Search This Blog

Sunday, April 5, 2009

Conan Doyle and the fairies

Back in 1917, when the world was perhaps a more credulous place, two young girls spread the story that they had been frolicking with fairies.

It happened in the romantically named Cottingley Glen, in England. Elsie Wright and her cousin, Frances Griffiths, who had been playing in the countryside, made up the fairies to account for the fact that they had come home soaking wet. Instead of falling in while skylarking (as really happened, no doubt), they solemnly assured their family they had been pushed by tiny mischievous beings. To back up their yarn, they presented a series of photographs taken with a borrowed camera, of themselves with fairies, pixies, and gnomes.

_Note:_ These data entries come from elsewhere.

(* ===== verification/LeaseRunner.v ===== *)
(** * The reservation wrapper ([leases/runner.py])

    [llm-home-lab-run] reserves a node, runs a command against it, keeps the lease alive and
    releases it.  The model takes what the orchestrator and the operating system answer and
    gives the exit code and the calls made, in order. *)

From S2P Require Import Prelude.
From S2P Require Import PyStr.
From S2P Require Import PyDict.
From S2P Require Import PyJson.
From S2P Require Import LeasePath.

#[local] Open Scope list_scope.

(** ** URLs *)

(** [s.rstrip(c)] *)
Fixpoint rstrip_char (c : ascii) (s : string) : string :=
  match s with
  | EmptyString => ""
  | String a s' =>
      match rstrip_char c s' with
      | EmptyString => if bool_decide (a = c) then "" else String a ""
      | t => String a t
      end
  end.

Definition orchestrator_origin (base_url : string) : string :=
  let root := rstrip_char slash (str_strip base_url) in
  if str_endswith root "/v1" then str_take (String.length root - 3) root else root.

Definition leased_client_base (base_url token : string) : string :=
  orchestrator_origin base_url +:+ "/lease/" +:+ token +:+ "/v1".

(** ** The orchestrator's answers *)

(** What a request to the orchestrator gives: a transport error, or a status, the JSON of
    the body ([None]: not JSON) and its text. *)
Inductive http_answer :=
  | HttpFailed (msg : string)
  | HttpAnswer (status : Z) (body : option json) (text : string).

Inductive lease_api_error :=
  | ReservationRefused (msg : string)
  | OrchestratorUnreachable (msg : string)
  | LeaseLost (msg : string).

(** [_error_message] *)
Definition error_message (status : Z) (body : option json) (text : string) : string :=
  let fallback := if bool_decide (text = "") then "HTTP " +:+ str_of_Z status else text in
  match body with
  | Some (JObj o) =>
      match d_get o "error" with
      | Some (JObj e) => match d_get e "message" with Some (JStr m) => m | _ => fallback end
      | _ => fallback
      end
  | _ => fallback
  end.

(** [OrchestratorLeaseApi.reserve] *)
Definition api_reserve (a : http_answer) : outcome lease_api_error (dict string json) :=
  match a with
  | HttpFailed m => Raise (OrchestratorUnreachable m)
  | HttpAnswer status body text =>
      if bool_decide (status ∈ [400; 404; 409]%Z) then Raise (ReservationRefused (error_message status body text))
      else if (400 <=? status)%Z then Raise (OrchestratorUnreachable (error_message status body text))
      else match body with
           | Some (JObj o) => Ret o
           | _ => Raise (OrchestratorUnreachable "lease response was not an object")
           end
  end.

(** [OrchestratorLeaseApi.heartbeat] *)
Definition api_heartbeat (a : http_answer) : outcome lease_api_error unit :=
  match a with
  | HttpFailed m => Raise (OrchestratorUnreachable m)
  | HttpAnswer status body text =>
      if (status =? 409)%Z then Raise (LeaseLost (error_message status body text))
      else if (status =? 403)%Z then Raise (LeaseLost (error_message status body text))
      else if (400 <=? status)%Z then Raise (OrchestratorUnreachable (error_message status body text))
      else Ret tt
  end.

(** [OrchestratorLeaseApi.release] *)
Definition api_release (a : http_answer) : outcome lease_api_error unit :=
  match a with
  | HttpFailed m => Raise (OrchestratorUnreachable m)
  | HttpAnswer status body text =>
      if (status =? 404)%Z then Ret tt
      else if (400 <=? status)%Z then Raise (OrchestratorUnreachable (error_message status body text))
      else Ret tt
  end.

(** ** Running a command under a lease *)

Definition EXIT_REFUSED : Z := 2.
Definition EXIT_UNREACHABLE : Z := 3.
Definition EXIT_LOST : Z := 4.

(** What the wrapper does to the orchestrator and to the command. *)
Inductive call :=
  | CReserve
  | CStart (client_base : string)
  | CHeartbeat (token : string)
  | CTerminate
  | CInterrupt
  | CKill
  | CRelease (token : string).

Inductive popen_result := Started | PopenOSError.

(** [_wait_for] ends with the command's code, or raises ([KeyboardInterrupt] again). *)
Inductive wait_result := Exited (code : Z) | WaitRaised.

(** How the wrapper ends. *)
Inductive run_result :=
  | ExitCode (code : Z)
  | LeaseKeyError (key : string)
  | ReraisedInterrupt.

(** [beat]: one heartbeat per interval until the command is over or the lease is lost. *)
Fixpoint beat (token : string) (answers : list http_answer) : bool * list call :=
  match answers with
  | [] => (false, [])
  | a :: answers =>
      match api_heartbeat a with
      | Raise (LeaseLost _) => (true, [CHeartbeat token; CTerminate])
      | _ => let '(lost, calls) := beat token answers in (lost, CHeartbeat token :: calls)
      end
  end.

(** [str(lease[key])] *)
Definition lease_str (render : json → string) (lease : dict string json) (key : string) : option string :=
  match d_get lease key with
  | None => None
  | Some (JStr s) => Some s
  | Some j => Some (render j)
  end.

Definition exit_of (lost : bool) (code : Z) : Z :=
  if lost then EXIT_LOST else if (code <? 0)%Z then 128 - code else code.

Section runner.
(** [str] of a JSON value that is not a string. *)
Context (render : json → string).

(** [run_leased]; the answers to the heartbeats are those sent before the command is over. *)
Definition run_leased (command : list string) (base_url : string) (reserved : http_answer)
    (popen : popen_result) (heartbeats : list http_answer) (wait : wait_result)
    : run_result * list call :=
  match command with
  | [] => (ExitCode EXIT_REFUSED, [])
  | _ =>
      match api_reserve reserved with
      | Raise (ReservationRefused _) => (ExitCode EXIT_REFUSED, [CReserve])
      | Raise _ => (ExitCode EXIT_UNREACHABLE, [CReserve])
      | Ret lease =>
          match lease_str render lease "token" with
          | None => (LeaseKeyError "token", [CReserve])
          | Some token =>
              if bool_decide (is_Some (lease_str render lease "host_id")) &&
                 forallb (λ k, bool_decide (is_Some (d_get lease k))) ["holder"; "expires_at"; "hard_expires_at"]
              then
                match popen with
                | PopenOSError =>
                    (ExitCode 127, [CReserve; CStart (leased_client_base base_url token); CRelease token])
                | Started =>
                    let '(lost, beats) := beat token heartbeats in
                    (match wait with
                     | Exited code => ExitCode (exit_of lost code)
                     | WaitRaised => ReraisedInterrupt
                     end,
                     CReserve :: CStart (leased_client_base base_url token) :: beats ++ [CRelease token])
                end
              else (LeaseKeyError "host_id", [CReserve])
          end
      end
  end.

(** A lease as the orchestrator grants it. *)
Definition granted (a : http_answer) (token : string) : Prop :=
  ∃ lease, api_reserve a = Ret lease ∧ d_get lease "token" = Some (JStr token) ∧
    Forall (λ k, is_Some (d_get lease k)) ["host_id"; "holder"; "expires_at"; "hard_expires_at"].

Definition is_release (c : call) : bool := match c with CRelease _ => true | _ => false end.

Lemma beat_keeps token hs :
  Forall (λ c, is_release c = false) (beat token hs).2 ∧
  ((beat token hs).1 = true → (beat token hs).2 ≠ [] ∧ last (beat token hs).2 = Some CTerminate).
Proof.
  induction hs as [|a hs IH]; simpl; [done|].
  destruct (api_heartbeat a) as [[]|[m|m|m]] eqn:E.
  4: { simpl. split; [by repeat constructor|]. intros _. split; [discriminate|reflexivity]. }
  all: destruct (beat token hs) as [lost calls]; simpl in *; destruct IH as [Hf Hl];
    (split; [by constructor|]); intros Hlost; destruct (Hl Hlost) as [Hne Hlast];
    (split; [done|]); destruct calls; [done|]; by rewrite last_cons_cons.
Qed.
End runner.

(** What the wrapper does once it has a lease. *)
Lemma run_leased_granted render command base_url reserved popen hs wait token :
  command ≠ [] → granted reserved token →
  run_leased render command base_url reserved popen hs wait =
    match popen with
    | PopenOSError => (ExitCode 127, [CReserve; CStart (leased_client_base base_url token); CRelease token])
    | Started =>
        (match wait with Exited code => ExitCode (exit_of (beat token hs).1 code) | WaitRaised => ReraisedInterrupt end,
         CReserve :: CStart (leased_client_base base_url token) :: (beat token hs).2 ++ [CRelease token])
    end.
Proof.
  intros Hc (lease & Er & Et & Hk). destruct command as [|a command]; [done|]. unfold run_leased. rewrite Er.
  unfold lease_str at 1. rewrite Et.
  assert (Hfields : bool_decide (is_Some (lease_str render lease "host_id")) &&
     forallb (λ k, bool_decide (is_Some (d_get lease k))) ["holder"; "expires_at"; "hard_expires_at"] = true).
  { inversion Hk as [|? ? [v Hv] Hk']; subst. rewrite andb_true_iff. split.
    - apply bool_decide_eq_true. unfold lease_str. rewrite Hv. by destruct v; eexists.
    - apply List.forallb_forall. intros k Hin%list_elem_of_In. apply bool_decide_eq_true.
      rewrite Forall_forall in Hk'. by apply Hk'. }
  rewrite Hfields. destruct popen; [|done]. by destruct (beat token hs).
Qed.

(** A reservation that was granted is given back on every path out, once and last, whatever
    the heartbeats said and however the command ended or failed to start; and the command,
    if any, was pointed at the URL that carries its token. *)
Theorem lease_always_released render command base_url reserved popen hs wait token :
  command ≠ [] → granted reserved token →
  ∃ result mid,
    run_leased render command base_url reserved popen hs wait =
      (result, CReserve :: CStart (leased_client_base base_url token) :: mid ++ [CRelease token]) ∧
    Forall (λ c, is_release c = false) mid ∧ result ≠ LeaseKeyError "token" ∧
    (wait = Exited 0 → popen = Started → (beat token hs).1 = false → result = ExitCode 0).
Proof.
  intros Hc Hg. rewrite (run_leased_granted _ _ _ _ _ _ _ _ Hc Hg). destruct popen.
  - eexists _, _. split; [done|]. split; [apply beat_keeps|]. split; [by destruct wait|]. by intros -> _ ->.
  - exists (ExitCode 127), []. done.
Qed.

Definition sample_lease_answer : http_answer :=
  HttpAnswer 201 (Some (JObj [("token", JStr "tok-1"); ("host_id", JStr "a"); ("holder", JStr "ci");
    ("expires_at", JStr "soon"); ("hard_expires_at", JStr "later")])) "".

Lemma lease_always_released_witness :
  ∃ result mid,
    run_leased (λ _, "") ["pytest"] "http://lab:8080/v1" sample_lease_answer Started
      [HttpFailed "reset"; HttpAnswer 409 None "ended"] (Exited (-15)) =
      (result, CReserve :: CStart "http://lab:8080/lease/tok-1/v1" :: mid ++ [CRelease "tok-1"]) ∧
    Forall (λ c, is_release c = false) mid.
Proof.
  destruct (lease_always_released (λ _, "") ["pytest"] "http://lab:8080/v1" sample_lease_answer Started
    [HttpFailed "reset"; HttpAnswer 409 None "ended"] (Exited (-15)) "tok-1") as (r & mid & H & Hm & _).
  - discriminate.
  - eexists. split; [reflexivity|]. split; [reflexivity|]. repeat constructor; by eexists.
  - exists r, mid. split; [exact H|exact Hm].
Defined.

Their family did not believe them for an instant -- and their family was right, because the pix were ingenious fakes. The fairies etc. were paper cutouts taken from a popular children's book, Princess Mary's Gift Book, and stuck to twigs and so forth before the pictures were taken.
However, the story got around, and when he heard it, the famous creator of Sherlock Holmes, Arthur Conan Doyle, fell for it like a ton of bricks. It did not occur to him -- or any of the photographic experts consulted -- that it was strange that while the waterfall was blurred, the fairies were perfectly rigid, though supposed to be hovering in the air. Instead, he assured the world that the fairies were real, bringing huge publicity to the guilty duo -- who confessed many years later that they would have liked to admit it was a playful hoax, but were scared of upsetting anyone so famous.
Conan Doyle even wrote a book about it, called The Coming of the Fairies. It was published in 1922, and is still in print.